**DATASET ENTRIES**
(* ===== verification/EventManual.v ===== *)
(** * The manual-reset event

    [asyncband/src/event/manual_reset.rs]: a flag and the waits queued while it is unset.  [set]
    releases the complete cohort of queued waits, which a later [reset] does not take back.  The
    flag is read outside the lock by the fast path of a poll, so that a poll is two steps of the
    system below: the probe and the locked section. *)
From S2P Require Import Prelude Arena WakerBatch WaitQueue WaitList.

Record Waiter : Type := mkWaiter {
  notified : bool;
  waker : option Waker;
}.

(** The waker of a wait that is not released. *)
Definition held_waker (w : Waiter) : option Waker := if notified w then None else waker w.

Record State (W : Type → Type) : Type := mkState {
  is_set : bool;
  waiters : W Waiter;
}.
Arguments mkState {W}.
Arguments is_set {W}.
Arguments waiters {W}.

Section event.
Context {W : Type → Type} `{!WaitQueue W}.
Implicit Types (s : State W).

Definition set_is_set (b : bool) s : State W := mkState b (waiters s).
Definition set_waiters (w : W Waiter) s : State W := mkState (is_set s) w.
Definition in_waiters {A : Type} (m : M (W Waiter) A) : M (State W) A := zoom waiters set_waiters m.

Definition with_state (b : bool) : State W := mkState b wq_new.
Definition new : State W := with_state false.

(** One iteration of the loop of [set]: detaches the first wait and takes its waker. *)
Definition release_first : M (W Waiter) (option (option Waker)) :=
  '(r, _) ← wq_unlink_first (λ e w, (true, mkWaiter true (waker w), e)) tt;
  match r with
  | None => mret None
  | Some (id, w) =>
      match waker w with
      | Some wk => wq_set_waiter id (mkWaiter (notified w) None);; mret (Some (Some wk))
      | None => mret (Some None)
      end
  end.

(** [set]: the wakers are pushed to a batch and woken once the lock is released. *)
Definition set : M (State W) (list Waker) :=
  s ← get;
  if is_set s then mret []
  else
    put (set_is_set true s);;
    ws ← in_waiters (while_some (S (wq_len (waiters s))) release_first);
    run_local batch_new (push_iter (omap id ws);; wake_all).

Definition reset : M (State W) unit := modify (set_is_set false).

**WHAT THE EXERCISE ASKS**
In the listing above, the line with "(** [set]: the" and every line after it must be set down word for word, and no other line.

**SOLUTION TO THIS PROBLEM**
(** [set]: the wakers are pushed to a batch and woken once the lock is released. *)
Definition set : M (State W) (list Waker) :=
  s ← get;
  if is_set s then mret []
  else
    put (set_is_set true s);;
    ws ← in_waiters (while_some (S (wq_len (waiters s))) release_first);
    run_local batch_new (push_iter (omap id ws);; wake_all).

Definition reset : M (State W) unit := modify (set_is_set false).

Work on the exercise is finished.